Lemma readonly_try_except {A} (m : M NVP A) (h : exn -> M NVP A) :
  readonly m -> (forall e, readonly (h e)) -> readonly (try_except m h).
Proof.
  intros Hm Hh s. unfold try_except. specialize (Hm s).
  destruct (m s) as [[a|e] s1]; simpl in *; [done|].
  eapply same_stores_trans; [apply Hh | done].
Qed.


(** *** get_networks *)

Lemma nvp_lswitches_of_state self ctx filters s n s' :
  nvp_lswitches_of self ctx filters s = (Ok n, s') -> s' = s.
Proof.
  unfold nvp_lswitches_of. intros H.
  apply bind_inv_Ok in H as (admin_all & s1 & H1 & H).
  assert (s1 = s) as ->.
  { eapply query_only_run; [|exact H1].
    destruct (is_admin ctx); [|done].
    apply query_only_bind; auto with queries. }
  apply bind_inv_Ok in H as (tenant_filter & s2 & H2 & H).
  assert (s2 = s) as ->.
  { eapply query_only_run; [|exact H2].
    destruct admin_all; [done|].
    apply query_only_bind; [auto with queries|].
    intros tenants. by destruct (nonempty tenants). }
  apply bind_inv_Ok in H as (nvp_lswitches & s3 & H3 & H).
  assert (s3 = s) as ->.
  { rewrite try_except_query in H3.
    - destruct (fst _); by inversion H3.
    - apply query_only_bind; [|done].
      apply query_only_map_each. auto with queries. }
  apply bind_inv_Ok in H as (ids & s4 & H4 & H).
  apply query_only_run in H4 as ->; [|auto with queries].
  by inversion H.
Qed.


Lemma take_lswitch_Some id l found rest :
  take_lswitch id l = Some (found, rest) ->
  ls_uuid found = id /\ l ≡ₚ found :: rest.
Proof.
  revert found rest. induction l as [|ls l IH]; simpl; [done|].
  intros found rest.
  destruct (String.eqb_spec (ls_uuid ls) id) as [Heq|Hne].
  - intros [= <- <-]. done.
  - destruct (take_lswitch id l) as [[found' rest']|]; [|done].
    intros [= <- <-]. destruct (IH _ _ eq_refl) as [Hid Hp].
    split; [done|]. rewrite Hp. apply Permutation_swap.
Qed.

(** The only way the cross-reference fails is [NvpOutOfSyncException]. *)
Lemma cross_reference_Raise q n e :
  cross_reference q n = Raise e -> e = NvpOutOfSyncException.
Proof.
  revert n. induction q as [|net q IH]; simpl; [done|]. intros n.
  destruct (take_lswitch _ n) as [[found rest]|]; [|by intros [= <-]].
  destruct (cross_reference q rest) as [[nets unbound]|e'] eqn:Hq; [done|].
  intros [= <-]. eauto.
Qed.




Lemma with_fields_None {A} (items : A -> gmap string pyval) (l : list A) s :
  with_fields items None l s = (Ok (Records l), s).
Proof. reflexivity. Qed.

Lemma with_fields_state {A} (items : A -> gmap string pyval) fields
    (l : list A) s :
  snd (with_fields items fields l s) = s.
Proof.
  unfold with_fields. destruct (default [] fields); [done|].
  unfold bind, lift. by destruct (select_rows _ _).
Qed.

Lemma for_each_log (l : list LogRecord) s :
  for_each l (fun r => LOG_ (log_level_of r) (log_msg r) (log_args r)) s
  = (Ok tt,
     {| db := db s; nvp := nvp s; log := log s ++ l;
        novazone_cluster_map := novazone_cluster_map s |}).
Proof.
  revert s. induction l as [|[lvl msg args] l IH]; intros s; simpl.
  - rewrite app_nil_r. by destruct s.
  - unfold bind at 1. simpl. rewrite IH. simpl. by rewrite <- app_assoc.
Qed.

Lemma quantum_lswitches_of_run ctx filters s q :
  fst (quantum_lswitches_of ctx filters s) = Ok q ->
  quantum_lswitches_of ctx filters s = (Ok q, s).
Proof.
  intros H. pose proof (query_only_quantum_lswitches_of ctx filters s) as Hs.
  destruct (quantum_lswitches_of ctx filters s); simpl in *. by subst.
Qed.

Lemma nvp_lswitches_of_run self ctx filters s n :
  fst (nvp_lswitches_of self ctx filters s) = Ok n ->
  nvp_lswitches_of self ctx filters s = (Ok n, s).
Proof.
  intros H. destruct (nvp_lswitches_of self ctx filters s) as [r s'] eqn:Hr.
  simpl in H. subst r. by apply nvp_lswitches_of_state in Hr as ->.
Qed.

(** [get_networks] once both reads have answered. *)
Lemma get_networks_run self ctx filters fields s q n :
  fst (quantum_lswitches_of ctx filters s) = Ok q ->
  fst (nvp_lswitches_of self ctx filters s) = Ok n ->
  get_networks self ctx filters fields s
  = match cross_reference q n with
    | Ok (nets, unbound) =>
        with_fields netdict_items fields nets
          {| db := db s; nvp := nvp s;
             log := (log s ++ unbound_lswitches_warning unbound)
                      ++ [LOG DEBUG "get_networks() completed for tenant %s"
                              [ctx_tenant_id ctx]];
             novazone_cluster_map := novazone_cluster_map s |}
    | Raise e => (Raise e, s)
    end.
Proof.
  intros Hq Hn. unfold get_networks.
  rewrite (bind_Ok _ _ _ _ _ (quantum_lswitches_of_run _ _ _ _ Hq)).
  rewrite (bind_Ok _ _ _ _ _ (nvp_lswitches_of_run _ _ _ _ _ Hn)).
  unfold bind at 1, lift.
  destruct (cross_reference q n) as [[nets unbound]|e]; [|done].
  unfold bind at 1. rewrite for_each_log.
  unfold bind at 1. reflexivity.
Qed.



Lemma unbound_lswitches_warning_length l :
  (length (unbound_lswitches_warning l) <= 1)%nat.
Proof. unfold unbound_lswitches_warning. destruct (nonempty l); simpl; lia. Qed.


Lemma map_each_total {A B} (l : list A) (body : A -> M NVP B) s :
  (forall x, exists y, body x s = (Ok y, s)) ->
  exists ys, map_each l body s = (Ok ys, s).
Proof.
  intros Hb. induction l as [|x l [ys IH]]; simpl; [by exists []|].
  destruct (Hb x) as [y Hy].
  exists (y :: ys). rewrite (bind_Ok _ _ _ _ _ Hy).
  by rewrite (bind_Ok _ _ _ _ _ IH).
Qed.

(** The read of the local network records always answers in the model of
    the store. *)
Lemma quantum_lswitches_of_total ctx filters s :
  exists q, @quantum_lswitches_of NVP ctx filters s = (Ok q, s).
Proof.
  unfold quantum_lswitches_of.
  destruct (map_each_total (Store.get_networks ctx filters (db s))
              (fun net =>
                 net <- _extend_network_dict_provider ctx net None;;
                 _extend_network_port_security_dict net) s) as [q Hq].
  - intros net. unfold _extend_network_dict_provider, bind, db_query, ret,
      _extend_network_port_security_dict.
    destruct (_check_view_auth _ _); [|eauto].
    destruct (Store.get_network_binding _ _); eauto.
  - exists q. apply session_begin_Ok.
    unfold bind at 1, db_query. exact Hq.
Qed.

Lemma nvp_lswitches_of_None self ctx s :
  nvp_lswitches_of self ctx None s
  = (Raise (AttributeError "'NoneType' object has no attribute 'get'"), s).
Proof. unfold nvp_lswitches_of. by destruct (is_admin ctx). Qed.

(** With a mapping for [filters], the second block of [get_networks] answers
    or fails with the plugin's own exception. *)
Lemma nvp_lswitches_of_Some self ctx f s :
  (exists n, fst (nvp_lswitches_of self ctx (Some f) s) = Ok n) \/
  (exists msg, fst (nvp_lswitches_of self ctx (Some f) s)
               = Raise (NvpPluginException msg)).
Proof.
  unfold nvp_lswitches_of.
  set (admin_all := if is_admin ctx then _ else _).
  assert (exists b, admin_all s = (Ok b, s)) as [b Hb]
    by (subst admin_all; destruct (is_admin ctx); eauto).
  rewrite (bind_Ok _ _ _ _ _ Hb).
  set (tenant_filter := if b then _ else _).
  assert (exists t, tenant_filter s = (Ok t, s)) as [t Ht].
  { subst tenant_filter. destruct b; [by eexists|].
    unfold bind, get, ret. simpl.
    destruct (nonempty (filters_get f "tenant_id")); eauto. }
  rewrite (bind_Ok _ _ _ _ _ Ht).
  match goal with
  | |- context [bind (try_except ?m (fun _ => LOG_ EXCEPTION ?msg [];;; raise ?e))] =>
      destruct (try_except_query_cases m msg e s) as [[pages Hp]|Hp];
      [apply query_only_bind; [|done];
       apply query_only_map_each; auto with queries | |]
  end.
  - rewrite (bind_Ok _ _ _ _ _ Hp). left. unfold bind, get, ret. simpl. eauto.
  - rewrite (bind_Raise _ _ _ _ _ Hp). right. simpl. eauto.
Qed.

Lemma with_fields_result {A} (items : A -> gmap string pyval) fields
    (l : list A) s :
  (exists r, fst (with_fields items fields l s) = Ok r) \/
  (exists key, fst (with_fields items fields l s) = Raise (KeyError key)).
Proof.
  unfold with_fields. destruct (default [] fields) as [|f fs]; [left; by eexists|].
  unfold bind, lift.
  assert (Hsel : forall r fs' row e,
             select_fields r fs' row = Raise e -> exists key, e = KeyError key).
  { intros r fs'. induction fs' as [|f' fs' IH]; intros row e; simpl; [done|].
    destruct (r !! f'); [apply IH | intros [= <-]; eauto]. }
  assert (Hrows : forall e, select_rows (items <$> l) (f :: fs) = Raise e ->
                            exists key, e = KeyError key).
  { generalize (f :: fs). intros fs'.
    induction l as [|x l IH]; intros e; [done|].
    rewrite fmap_cons. cbn [select_rows].
    destruct (select_fields (items x) fs' ∅) eqn:Hx;
      [|intros [= <-]; eauto].
    destruct (select_rows (items <$> l) fs'); [done|].
    intros [= <-]. eauto. }
  destruct (select_rows _ _) as [rows|e]; [left; by eexists|].
  destruct (Hrows e eq_refl) as [key ->]. right. simpl. eauto.
Qed.

(** C10: [get_networks] called with [filters] left to its default [None]
    fails with the attribute error of [None.get] and returns no result, for
    every context; when [filters] is a mapping the accesses
    [filters.get(key)] are defined and the call never fails that way. *)
Theorem get_networks_requires_filters self ctx fields s :
  get_networks self ctx None fields s
  = (Raise (AttributeError "'NoneType' object has no attribute 'get'"), s)
  /\ (forall f key, @get NVP (Some f) key s = (Ok (filters_get f key), s))
  /\ (forall f msg,
        fst (get_networks self ctx (Some f) fields s)
        <> Raise (AttributeError msg)).
Proof.
  split; [|split].
  - unfold get_networks.
    destruct (quantum_lswitches_of_total ctx None s) as [q Hq].
    rewrite (bind_Ok _ _ _ _ _ Hq).
    by rewrite (bind_Raise _ _ _ _ _ (nvp_lswitches_of_None self ctx s)).
  - reflexivity.
  - intros f msg.
    destruct (quantum_lswitches_of_total ctx (Some f) s) as [q Hq].
    destruct (nvp_lswitches_of_Some self ctx f s) as [[n Hn]|[m Hm]].
    + rewrite (get_networks_run self ctx (Some f) fields s q n);
        [|by rewrite Hq|done].
      destruct (cross_reference q n) as [[nets unbound]|e] eqn:Hc.
      * match goal with
        | |- fst (with_fields ?i ?fl ?l ?st) <> _ =>
            destruct (with_fields_result i fl l st) as [[r ->]|[k ->]]
        end; done.
      * by apply cross_reference_Raise in Hc as ->.
    + unfold get_networks. rewrite (bind_Ok _ _ _ _ _ Hq).
      unfold bind.
      destruct (nvp_lswitches_of self ctx (Some f) s) as [[n|e] s1];
        simpl in *; [done|]. by inversion Hm.
Qed.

※

[Action item]:
The answer should consist of all lines from the records above that hold the word "Hrows".

[Reply]:
  assert (Hrows : forall e, select_rows (items <$> l) (f :: fs) = Raise e ->
  destruct (Hrows e eq_refl) as [key ->]. right. simpl. eauto.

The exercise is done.